La bibliothèque, média du temps long

Par Benard

Par Jean-Michel Salaun le lundi 18 avril 2011, 04:51 -Bibliothèques-Lien permanent

Robert Darnton vient de publier un nouvelarticledans lequel il dénonce cinq mythes au sujet de l'âge de l'information. Voici la traduction du quatrième :

«Les bibliothèques sont périmées». Partout dans le pays (USA) les bibliothécaires signalent qu'ils n'ont jamais eu autant de public. À Harvard, notre salle de lecture est pleine. Les gens s'entassent dans les 85 antennes du réseau public de bibliothèques de New-York.

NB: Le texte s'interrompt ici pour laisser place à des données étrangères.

(** The operations that read or extend the cache after start-up. *)
Inductive op : Type :=
| OpScan (env : Env)
| OpReload (env : Env)
| OpLookup (env : Env) (voice_id : string).

Definition exec_op (cfg : Config) (o : op) (s : State) : State :=
  match o with
  | OpScan env => snd (_scan_custom_voices cfg env s)
  | OpReload env => snd (reload_custom_voices cfg env s)
  | OpLookup env voice_id => snd (get_voice_data cfg env voice_id s)
  end.

Definition run_ops (cfg : Config) (ops : list op) (s : State) : State :=
  fold_left (fun s o => exec_op cfg o s) ops s.

(* ================================================================== *)
(** * Concrete scenarios *)

Definition string_in (p : string) (l : list string) : bool :=
  existsb (String.eqb p) l.

Definition cfg0 : Config :=
  {| VOICES_DIR := "/app/voices"; SAMPLES_DIR := "/app/samples" |}.

(** A file system with two built-in samples (greta with transcript and
    serialized encoding, mateo with a serialized encoding only) and a
    custom directory holding a file that collides with a built-in, a good
    voice and a file the engine cannot read. *)
Definition fs0 : FileSystem :=
  {| path_exists := fun p =>
       string_in p ["/app/samples/greta.wav"; "/app/samples/greta.txt";
                    "/app/samples/greta.pt"; "/app/samples/mateo.wav";
                    "/app/samples/mateo.pt"; "/app/voices";
                    "/app/voices/greta.wav"; "/app/voices/anna.wav";
                    "/app/voices/anna.txt"; "/app/voices/bad.wav"];
     glob_glob := fun pat =>
       if String.eqb pat "/app/voices/*.wav"
       then ["/app/voices/greta.wav"; "/app/voices/anna.wav";
             "/app/voices/bad.wav"]
       else [];
     read_text := fun p =>
       if String.eqb p "/app/samples/greta.txt" then Ok " Guten Tag "
       else if String.eqb p "/app/voices/anna.txt" then Ok "Hallo"
       else Raise (OSError "No such file or directory");
     torch_load := fun p =>
       if string_in p ["/app/samples/greta.pt"; "/app/samples/mateo.pt"]
       then Ok [7; 7; 7]
       else Raise (OSError "No such file or directory") |}.

(** The same file system after [/app/voices/otto.wav] has been added. *)
Definition fs1 : FileSystem :=
  {| path_exists := fun p =>
       String.eqb p "/app/voices/otto.wav" || path_exists fs0 p;
     glob_glob := fun pat =>
       if String.eqb pat "/app/voices/*.wav"
       then glob_glob fs0 pat ++ ["/app/voices/otto.wav"]
       else [];
     read_text := read_text fs0;
     torch_load := torch_load fs0 |}.

Definition half32 : spec_float := S754_finite false 8388608 (-24).
Definition one_and_half32 : spec_float := S754_finite false 12582912 (-23).

Definition wav0 : ndarray :=
  {| arr_dtype := float32; shape := [2%nat];
     data := [half32; one_and_half32] |}.

(** An engine without incremental inference: it encodes every file but
    [bad.wav] (to the length of its path) and always infers [wav0]. *)
Definition engine0 : NeuTTS :=
  {| encode_reference := fun _ p =>
       if String.eqb p "/app/voices/bad.wav"
       then Raise (RuntimeError "could not decode audio")
       else Ok [Z.of_nat (String.length p)];
     infer := fun _ _ _ => Ok wav0;
     infer_stream := None |}.

(** The same engine with a streaming method that fails on invocation
    with an error other than [AttributeError]. *)
Definition engine_failing_stream : NeuTTS :=
  {| encode_reference := encode_reference engine0;
     infer := infer engine0;
     infer_stream :=
       Some (fun _ _ _ => ([], Some (RuntimeError "stream failed"))) |}.

(** The same engine with a streaming method producing two chunks. *)
Definition engine_streaming : NeuTTS :=
  {| encode_reference := encode_reference engine0;
     infer := infer engine0;
     infer_stream :=
       Some (fun _ _ _ =>
               ([ {| arr_dtype := float32; shape := [1%nat];
                     data := [half32] |};
                  {| arr_dtype := float32; shape := [1%nat];
                     data := [one_and_half32] |} ], None)) |}.

Definition clock0 (n : nat) : spec_float :=
  float_of_int float64 (1700000000 + Z.of_nat n).

Definition env_of (f : FileSystem) (engine : NeuTTS) : Env :=
  {| fs := f; NeuTTS_new := Ok engine; time_time := clock0 |}.

Definition env0 : Env := env_of fs0 engine0.
Definition env1 : Env := env_of fs1 engine0.

(** The service after a successful start-up in [env0]. *)
Definition started0 : State := snd (initialize_tts cfg0 env0 TTSService_init).

(** A service whose engine has just been constructed. *)
Definition ready0 : State :=
  {| tts := Some engine0; voice_cache := []; next_id := 0%nat;
     clock_reads := 0%nat; trace := [] |}.

(** The started service with another engine object. *)
Definition with_engine (engine : NeuTTS) (s : State) : State :=
  {| tts := Some engine; voice_cache := voice_cache s;
     next_id := next_id s; clock_reads := clock_reads s;
     trace := trace s |}.

Definition anna_codes : Tensor := {| obj_id := 3; codes := [20] |}.

(** An audio library that passes the samples through. *)
Definition lib0 : ServerLib :=
  {| pydub_raw_pcm := fun w => Ok (skipn 44 w);
     pydub_export := fun w _ _ => Ok w;
     format_2f := fun _ => "1000.00" |}.

Definition coral_request : OpenAISpeechRequest :=
  {| model := "gpt-4o-mini-tts"; input := "Hallo"; voice := "coral";
     instructions := None; response_format := Some "wav";
     speed := None |}.

(** The two samples of [wav0] as an array of one row. *)
Definition wav_row : ndarray :=
  {| arr_dtype := float32; shape := [1%nat; 2%nat];
     data := [half32; one_and_half32] |}.

(** An engine whose inference returns a 2-dimensional array. *)
Definition engine_row : NeuTTS :=
  {| encode_reference := encode_reference engine0;
     infer := fun _ _ _ => Ok wav_row;
     infer_stream := None |}.

(** An environment in which constructing the engine fails. *)
Definition env_no_engine : Env :=
  {| fs := fs0;
     NeuTTS_new := Raise (RuntimeError "could not load the model");
     time_time := clock0 |}.

(** A start-up that fails, then a reload and a synthesis attempt. *)
Definition calls_failed_start : list call :=
  [CallInitialize env_no_engine; CallReload env0;
   CallSynthesize env0 "Hallo" "anna"].

(** An environment without the custom voices directory. *)
Definition fs_no_dir : FileSystem :=
  {| path_exists := fun p =>
       negb (String.eqb p "/app/voices") && path_exists fs0 p;
     glob_glob := fun _ => [];
     read_text := read_text fs0;
     torch_load := torch_load fs0 |}.

Definition env_no_dir : Env := env_of fs_no_dir engine0.

(** The chunks [engine_streaming] produces. *)
Definition stream_chunks0 : list ndarray :=
  [ {| arr_dtype := float32; shape := [1%nat]; data := [half32] |};
    {| arr_dtype := float32; shape := [1%nat];
       data := [one_and_half32] |} ].

(** A speech request for a format the endpoint does not know. *)
Definition ogg_request : OpenAISpeechRequest :=
  {| model := "gpt-4o-mini-tts"; input := "Hallo"; voice := "greta";
     instructions := None; response_format := Some "ogg";
     speed := None |}.

(** Libraries for the other endpoints: a stand-in for base64 and the
    [str()] of the current web framework, "<status>: <detail>". *)
Definition endpoint_lib0 : EndpointLib :=
  {| b64encode := fun w => string_of_list_byte w;
     str_HTTPException := fun code detail =>
       ((if Z.eqb code 400 then "400: " else "error: ") ++ detail)%string |}.

Definition upload_request : TextRequest.t :=
  {| TextRequest.text := "Hallo";
     TextRequest.ref_audio := Some "/tmp/me.wav";
     TextRequest.ref_text := Some "Ich bin es" |}.
(** * Roulette table server: the game-state engine of [server.js]

    A shallow embedding of the socket handlers of the roulette server
    (join, setWeight, dealerLogin, disconnect, select, openBets, closeBets,
    spin, emitLeaderboard, isRed, isBlack) and the properties of the
    specification that were checked against it; then the rest of the
    server (the reading of [users.txt], [POST /verify-code], the messages
    the handlers emit, the previous version of the spin) and the pure
    parts of the client (the login, the dealer flag, colours, slices, the
    angles of the animation, the spin button), with the properties the
    code shows.

    Modelling conventions.
    - JavaScript numbers are exact: a finite number is a rational [Q], next
      to [NaN] and the two infinities.  Rounding of IEEE doubles is not
      modelled; [-0] and [0] are the same number (the code never tells them
      apart: [===], [<=], array indexing and [includes] all identify them).
    - Strings are ASCII strings; [trim] removes the ASCII white space and
      line terminators, [toLowerCase] folds [A-Z].
    - A bet is any value an event can carry.  The other payloads have the
      types of the interface: the identifier of [join] is a string, the
      weight of [setWeight] a number, [clientRandoms] an array of finite
      numbers.
    - A JavaScript object used as a dictionary with socket ids or
      ['u:' + code] keys enumerates in insertion order (socket ids are
      neither array indices nor names of [Object.prototype]); it is an
      association list [odict].  The object [highWeightNumbers] has keys
      among 0..36, which enumerate in ascending numeric order; it is a
      sorted association list [idict].  Dictionaries that are only looked
      up ([usersByCode], [usersStatus], [weightBySocket]) are [gmap]s.
    - [Math.random()] is an argument [r] of the spin.
    - A handler that throws stops there; what it wrote before stays
      written. *)

From Stdlib Require Import ZArith QArith Qround Qpower Qminmax Lqa Lia.
From Stdlib Require Import List String Ascii Bool Sorted.
From Stdlib Require Import Decimal DecimalString DecimalNat.
From stdpp Require Import base option list gmap strings.
Import ListNotations.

Les bibliothèques fournissent comme toujours des livres, des vidéos et d'autres documents mais elles remplissent aussi d'autres fonctions : l'accès à l'information pour les petites entreprises, l'aide aux devoirs et autres activités après l'école pour les enfants, les informations pour les offres d'emploi pour les chômeurs (la disparition des petites annonces d'emploi dans les journaux imprimés ont rendu l'accès en ligne par la bibliothèque crucial pour les chômeurs). Les bibliothécaires répondent aux besoins de leurs usagers de nombreuse façons inédites jusqu'ici, par exemple en les guidant dans la jungle du cyberespace jusqu'aux matériaux numériques pertinents et fiables. Les bibliothèques n'ont jamais été des entrepôts de livres. Tout en continuant à fournir des livres, elles seront à l'avenir des centre nerveux pour la communication de l'information numérique aussi bien à l'échelle du quartier que sur les campus universitaires.

Cela m'a rappelé un chapitre sur l'économie des bibliothèques que j'ai écris pour un manuel à paraître cet automne sur l'économie du patrimoine. Voici un cours extrait du début :

«Si l’histoire des bibliothèques ne se confond pas avec celle de l’humanité, elle est néanmoins très longue, bien plus longue que celle des médias classiques, parallèle à celle de l’accumulation et de la transmission des connaissances depuis qu’elles sont consignées sur un support grâce à l’écriture. On trouve les premières traces de bibliothèques dans l’Antiquité dès le début de la construction des civilisations et parallèle à celle des empires en Assyrie, en Égypte, en Grèce, en Chine. Chaque fois, elles furent un lieu de conservation des documents tout autant qu’un lieu de leur production, par la copie des exemplaires, nécessitée par la fragilité des supports qu’il fallait renouveler, et par la volonté de diffuser les documents.

Beaucoup plus tard vers les 12e et 13e siècles pour la Corée et la Chine et le milieu du 15e siècle pour l’Europe, l’invention de l’imprimerie à caractères mobiles a entraîné l’externalisation de la reproduction matérielle des documents qui a quitté alors le giron des bibliothèques pour devenir une des premières industries des temps modernes. Une activité économiquement autonome de production et diffusion des livres s’est organisée progressivement à partir tout d’abord des imprimeurs-libraires. Puis vers la fin du 18e siècle, l’économie commerciale du livre s’est construite autour de la figure de l’éditeur telle que nous la connaissons aujourd’hui (Mollier,2003).